→ **WHAT IS NEEDED**:
Transcribe the records below. Leave nothing out and change nothing.

Records contained in a dataset
++++

(** X15.  Whatever text [generateReminderText] returns is not empty and
    neither starts nor ends with white space. *)
Theorem reminder_text_is_trimmed :
  forall (key : option jsstring) (P : Provider) (l : UrgencyLevel)
         (d h : Z) (w : World) (text : jsstring),
    outcome (generateReminderText key P l d h w) = Returned text ->
    text <> [] /\ starts_white text = false /\ ends_white text = false.
Proof.
  intros key P l d h w text H.
  split; [exact (generateReminderText_nonempty key P l d h w text H) | ].
  revert H.
  unfold generateReminderText, generateContent_text, console_error,
    try_catch, bind, emit, ret, throw.
  destruct (getGenAI key w) as [[ai | e] w1 e1]; [ | discriminate].
  cbv beta iota.
  destruct (flash_text P (text_prompt l d h)) as [ | t]; cbn [outcome];
    intros E; injection E as <-.
  - split; vm_compute; reflexivity.
  - destruct t as [s | ]; cbn [option_map or_else];
      [ | split; vm_compute; reflexivity].
    destruct (truthy (trim s)); [apply trim_ends | ].
    split; vm_compute; reflexivity.
Qed.

Lemma reminder_text_is_trimmed_witness :
  exists text,
    outcome (generateReminderText Sample.key Sample.up CRITICAL 2 38
               (load Sample.tza Sample.nov29_1059)) = Returned text
    /\ text = lit "请尽快完成课程"
    /\ ends_white text = false.
Proof.
  eexists. split; [vm_compute; reflexivity | ].
  split; [vm_compute; reflexivity | ].
  eapply (reminder_text_is_trimmed Sample.key Sample.up CRITICAL 2 38
            (load Sample.tza Sample.nov29_1059)).
  vm_compute. reflexivity.
Defined.

(** ** The deadline in general *)

Section Deadline.
Import Date DateFacts.
Variable tza : Zone.

(** X17.  On the local calendar the deadline computed at an instant lies
    less than 366 days ahead of it and never behind it (zone settled at the
    last second of November, years 0 to 99 set aside).  Where the zone's
    offset at the deadline is not below its offset at the instant, the
    classifier's day figure is therefore at most 366. *)
Theorem deadline_within_a_year :
  forall now : Z,
    november_settled tza ->
    getFullYear tza now < 0 \/ 99 < getFullYear tza now ->
    0 <= LocalTime tza (getDeadline tza now) - LocalTime tza now
      < 366 * msPerDay
    /\ (tza now true <= tza (getDeadline tza now) true ->
        getDeadline tza now - now < 366 * msPerDay
        /\ diffDays (classify now (getDeadline tza now)) <= 366).
Proof.
  intros now N Hy.
  assert (B : 0 <= LocalTime tza (getDeadline tza now) - LocalTime tza now
              < 366 * msPerDay).
  { rewrite (getDeadline_eq tza now) by apply N. cbv zeta.
    destruct (MakeFullYear_cases (getFullYear tza now))
      as [(_ & ->) | (C & _)]; [ | lia].
    destruct (local_year_bounds tza now) as (Lo & Hi).
    pose proof (DayFromYear_succ (getFullYear tza now)) as S.
    set (y := getFullYear tza now) in *.
    pose proof (passed_iff tza _ now (N y)) as Pi. fold (nov30 tza y) in Pi.
    destruct (Z.gtb_spec now (nov30 tza y)) as [G | G].
    - unfold nov30. rewrite (proj1 (N (y + 1))).
      assert (P : localNov30 y < LocalTime tza now) by (apply Pi; lia).
      rewrite localNov30_day in P |- *.
      destruct (DaysInYear_cases y) as [E0 | E0];
        destruct (DaysInYear_cases (y + 1)) as [E1 | E1];
        rewrite ?E0, ?E1 in *; unfold msPerDay in *; lia.
    - unfold nov30. rewrite (proj1 (N y)).
      assert (P : LocalTime tza now <= localNov30 y).
      { destruct (Z.le_gt_cases (LocalTime tza now) (localNov30 y))
          as [L | L]; [exact L | ].
        apply Pi in L. lia. }
      rewrite localNov30_day in P |- *.
      destruct (DaysInYear_cases y) as [E0 | E0];
        rewrite ?E0 in *; unfold msPerDay in *; lia. }
  split; [exact B | ].
  intros Hz.
  assert (D : getDeadline tza now - now < 366 * msPerDay)
    by (unfold LocalTime in B; lia).
  split; [exact D | ].
  pose proof (classify_figures now (getDeadline tza now)) as F.
  cbv zeta in F. destruct F as (Fd & _).
  pose proof (now_le_getDeadline tza now N) as L.
  replace (Z.abs (getDeadline tza now - now))
    with (getDeadline tza now - now) in Fd by lia.
  unfold msPerDay in D. lia.
Qed.
End Deadline.

Lemma deadline_within_a_year_witness :
  diffDays (classify Sample.dec1_0000
              (getDeadline Sample.tza Sample.dec1_0000)) <= 366.
Proof.
  apply (deadline_within_a_year Sample.tza Sample.dec1_0000).
  - exact Sample_zone_settled.
  - right. vm_compute. reflexivity.
  - vm_compute. discriminate.
Defined.

(** Where the offset drops between the instant and the deadline the day
    figure can reach 367: in Almaty on 2023-12-01 00:00 the deadline is
    2024-11-30 23:59:59, five hours ahead of UTC where the instant was
    six. *)
Example almaty_367_days :
  fields Sample.almaty (getDeadline Sample.almaty Sample.dec1_2023)
  = Nov30_235959 2024
  /\ diffDays (classify Sample.dec1_2023
                 (getDeadline Sample.almaty Sample.dec1_2023)) = 367.
Proof. split; vm_compute; reflexivity. Qed.

(** ** Playback *)

(** X18.  In an episode with the sound on and a client at hand, the
    playback block runs exactly when the speech answer for the revealed
    message carries a non-empty payload that decodes.  The block asks the
    browser for a new audio context: granted, playback starts exactly once
    and the episode returns; refused, nothing plays and the episode throws
    the refusal.  Without such a payload nothing plays and the episode
    returns. *)
Theorem episode_playback :
  forall (key : option jsstring) (P : Provider) (manual : bool) (w : World),
    genAI w <> None \/ key_missing key = false ->
    isSoundEnabled w = true ->
    let r := triggerReminder key P manual w in
    let decoded :=
      match flash_tts P (currentMessage (final r)) with
      | Responds (Some data) =>
        if truthy data then decodeAudioData P data else None
      | _ => None
      end in
    filter is_playback (emitted r)
    = match decoded with
      | Some b => if context_at_playback P then [AudioStart b] else []
      | None => []
      end
    /\ outcome r
       = match decoded with
         | Some _ =>
           if context_at_playback P then Returned tt
           else Thrown AudioContextRefused
         | None => Returned tt
         end.
Proof.
  intros key P manual w H S. cbv zeta. rewrite triggerReminder_eq, S.
  pose proof (triggerReminder_of_run key P true manual w) as R.
  cbv zeta in R. rewrite R. clear R.
  set (u := classify (clock w) (DEADLINE w)).
  destruct (generateReminderText_available key P (level u) (diffDays u)
              (diffHours u) (with_urgency (level u) w) H) as (w' & G & Gn).
  rewrite G. cbn [outcome final emitted].
  set (text := match flash_text P (text_prompt (level u) (diffDays u)
                                     (diffHours u)) with
               | Rejects => lit "请注意：安全课程需要在11月30日前完成。"
               | Responds t =>
                 or_else (option_map trim t) (lit "请立即完成安全课程！")
               end).
  set (w2 := with_showPopup true (with_currentMessage text w')).
  rewrite (speak_preserves key P currentMessage) by reflexivity.
  change (currentMessage w2) with text.
  destruct (speak_run key P true text w2 Gn) as (So & Sp).
  fold (spoken P text). rewrite So. split; [ | reflexivity].
  rewrite !filter_app, Sp.
  assert (Pre : filter is_playback
                  (Call_triggerReminder manual
                   :: (if manual then []
                       else [ConsoleLog (lit "Auto-triggering reminder...")])
                   ++ [SetUrgency (level u)]) = [])
    by (destruct manual; reflexivity).
  rewrite Pre. cbn [app filter is_playback].
  destruct (flash_text P (text_prompt (level u) (diffDays u) (diffHours u)));
    reflexivity.
Qed.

++++

→ **RESPONSE**:
(** X15.  Whatever text [generateReminderText] returns is not empty and
    neither starts nor ends with white space. *)
Theorem reminder_text_is_trimmed :
  forall (key : option jsstring) (P : Provider) (l : UrgencyLevel)
         (d h : Z) (w : World) (text : jsstring),
    outcome (generateReminderText key P l d h w) = Returned text ->
    text <> [] /\ starts_white text = false /\ ends_white text = false.
Proof.
  intros key P l d h w text H.
  split; [exact (generateReminderText_nonempty key P l d h w text H) | ].
  revert H.
  unfold generateReminderText, generateContent_text, console_error,
    try_catch, bind, emit, ret, throw.
  destruct (getGenAI key w) as [[ai | e] w1 e1]; [ | discriminate].
  cbv beta iota.
  destruct (flash_text P (text_prompt l d h)) as [ | t]; cbn [outcome];
    intros E; injection E as <-.
  - split; vm_compute; reflexivity.
  - destruct t as [s | ]; cbn [option_map or_else];
      [ | split; vm_compute; reflexivity].
    destruct (truthy (trim s)); [apply trim_ends | ].
    split; vm_compute; reflexivity.
Qed.

Lemma reminder_text_is_trimmed_witness :
  exists text,
    outcome (generateReminderText Sample.key Sample.up CRITICAL 2 38
               (load Sample.tza Sample.nov29_1059)) = Returned text
    /\ text = lit "请尽快完成课程"
    /\ ends_white text = false.
Proof.
  eexists. split; [vm_compute; reflexivity | ].
  split; [vm_compute; reflexivity | ].
  eapply (reminder_text_is_trimmed Sample.key Sample.up CRITICAL 2 38
            (load Sample.tza Sample.nov29_1059)).
  vm_compute. reflexivity.
Defined.

(** ** The deadline in general *)

Section Deadline.
Import Date DateFacts.
Variable tza : Zone.

(** X17.  On the local calendar the deadline computed at an instant lies
    less than 366 days ahead of it and never behind it (zone settled at the
    last second of November, years 0 to 99 set aside).  Where the zone's
    offset at the deadline is not below its offset at the instant, the
    classifier's day figure is therefore at most 366. *)
Theorem deadline_within_a_year :
  forall now : Z,
    november_settled tza ->
    getFullYear tza now < 0 \/ 99 < getFullYear tza now ->
    0 <= LocalTime tza (getDeadline tza now) - LocalTime tza now
      < 366 * msPerDay
    /\ (tza now true <= tza (getDeadline tza now) true ->
        getDeadline tza now - now < 366 * msPerDay
        /\ diffDays (classify now (getDeadline tza now)) <= 366).
Proof.
  intros now N Hy.
  assert (B : 0 <= LocalTime tza (getDeadline tza now) - LocalTime tza now
              < 366 * msPerDay).
  { rewrite (getDeadline_eq tza now) by apply N. cbv zeta.
    destruct (MakeFullYear_cases (getFullYear tza now))
      as [(_ & ->) | (C & _)]; [ | lia].
    destruct (local_year_bounds tza now) as (Lo & Hi).
    pose proof (DayFromYear_succ (getFullYear tza now)) as S.
    set (y := getFullYear tza now) in *.
    pose proof (passed_iff tza _ now (N y)) as Pi. fold (nov30 tza y) in Pi.
    destruct (Z.gtb_spec now (nov30 tza y)) as [G | G].
    - unfold nov30. rewrite (proj1 (N (y + 1))).
      assert (P : localNov30 y < LocalTime tza now) by (apply Pi; lia).
      rewrite localNov30_day in P |- *.
      destruct (DaysInYear_cases y) as [E0 | E0];
        destruct (DaysInYear_cases (y + 1)) as [E1 | E1];
        rewrite ?E0, ?E1 in *; unfold msPerDay in *; lia.
    - unfold nov30. rewrite (proj1 (N y)).
      assert (P : LocalTime tza now <= localNov30 y).
      { destruct (Z.le_gt_cases (LocalTime tza now) (localNov30 y))
          as [L | L]; [exact L | ].
        apply Pi in L. lia. }
      rewrite localNov30_day in P |- *.
      destruct (DaysInYear_cases y) as [E0 | E0];
        rewrite ?E0 in *; unfold msPerDay in *; lia. }
  split; [exact B | ].
  intros Hz.
  assert (D : getDeadline tza now - now < 366 * msPerDay)
    by (unfold LocalTime in B; lia).
  split; [exact D | ].
  pose proof (classify_figures now (getDeadline tza now)) as F.
  cbv zeta in F. destruct F as (Fd & _).
  pose proof (now_le_getDeadline tza now N) as L.
  replace (Z.abs (getDeadline tza now - now))
    with (getDeadline tza now - now) in Fd by lia.
  unfold msPerDay in D. lia.
Qed.
End Deadline.

Lemma deadline_within_a_year_witness :
  diffDays (classify Sample.dec1_0000
              (getDeadline Sample.tza Sample.dec1_0000)) <= 366.
Proof.
  apply (deadline_within_a_year Sample.tza Sample.dec1_0000).
  - exact Sample_zone_settled.
  - right. vm_compute. reflexivity.
  - vm_compute. discriminate.
Defined.

(** Where the offset drops between the instant and the deadline the day
    figure can reach 367: in Almaty on 2023-12-01 00:00 the deadline is
    2024-11-30 23:59:59, five hours ahead of UTC where the instant was
    six. *)
Example almaty_367_days :
  fields Sample.almaty (getDeadline Sample.almaty Sample.dec1_2023)
  = Nov30_235959 2024
  /\ diffDays (classify Sample.dec1_2023
                 (getDeadline Sample.almaty Sample.dec1_2023)) = 367.
Proof. split; vm_compute; reflexivity. Qed.

(** ** Playback *)

(** X18.  In an episode with the sound on and a client at hand, the
    playback block runs exactly when the speech answer for the revealed
    message carries a non-empty payload that decodes.  The block asks the
    browser for a new audio context: granted, playback starts exactly once
    and the episode returns; refused, nothing plays and the episode throws
    the refusal.  Without such a payload nothing plays and the episode
    returns. *)
Theorem episode_playback :
  forall (key : option jsstring) (P : Provider) (manual : bool) (w : World),
    genAI w <> None \/ key_missing key = false ->
    isSoundEnabled w = true ->
    let r := triggerReminder key P manual w in
    let decoded :=
      match flash_tts P (currentMessage (final r)) with
      | Responds (Some data) =>
        if truthy data then decodeAudioData P data else None
      | _ => None
      end in
    filter is_playback (emitted r)
    = match decoded with
      | Some b => if context_at_playback P then [AudioStart b] else []
      | None => []
      end
    /\ outcome r
       = match decoded with
         | Some _ =>
           if context_at_playback P then Returned tt
           else Thrown AudioContextRefused
         | None => Returned tt
         end.
Proof.
  intros key P manual w H S. cbv zeta. rewrite triggerReminder_eq, S.
  pose proof (triggerReminder_of_run key P true manual w) as R.
  cbv zeta in R. rewrite R. clear R.
  set (u := classify (clock w) (DEADLINE w)).
  destruct (generateReminderText_available key P (level u) (diffDays u)
              (diffHours u) (with_urgency (level u) w) H) as (w' & G & Gn).
  rewrite G. cbn [outcome final emitted].
  set (text := match flash_text P (text_prompt (level u) (diffDays u)
                                     (diffHours u)) with
               | Rejects => lit "请注意：安全课程需要在11月30日前完成。"
               | Responds t =>
                 or_else (option_map trim t) (lit "请立即完成安全课程！")
               end).
  set (w2 := with_showPopup true (with_currentMessage text w')).
  rewrite (speak_preserves key P currentMessage) by reflexivity.
  change (currentMessage w2) with text.
  destruct (speak_run key P true text w2 Gn) as (So & Sp).
  fold (spoken P text). rewrite So. split; [ | reflexivity].
  rewrite !filter_app, Sp.
  assert (Pre : filter is_playback
                  (Call_triggerReminder manual
                   :: (if manual then []
                       else [ConsoleLog (lit "Auto-triggering reminder...")])
                   ++ [SetUrgency (level u)]) = [])
    by (destruct manual; reflexivity).
  rewrite Pre. cbn [app filter is_playback].
  destruct (flash_text P (text_prompt (level u) (diffDays u) (diffHours u)));
    reflexivity.
Qed.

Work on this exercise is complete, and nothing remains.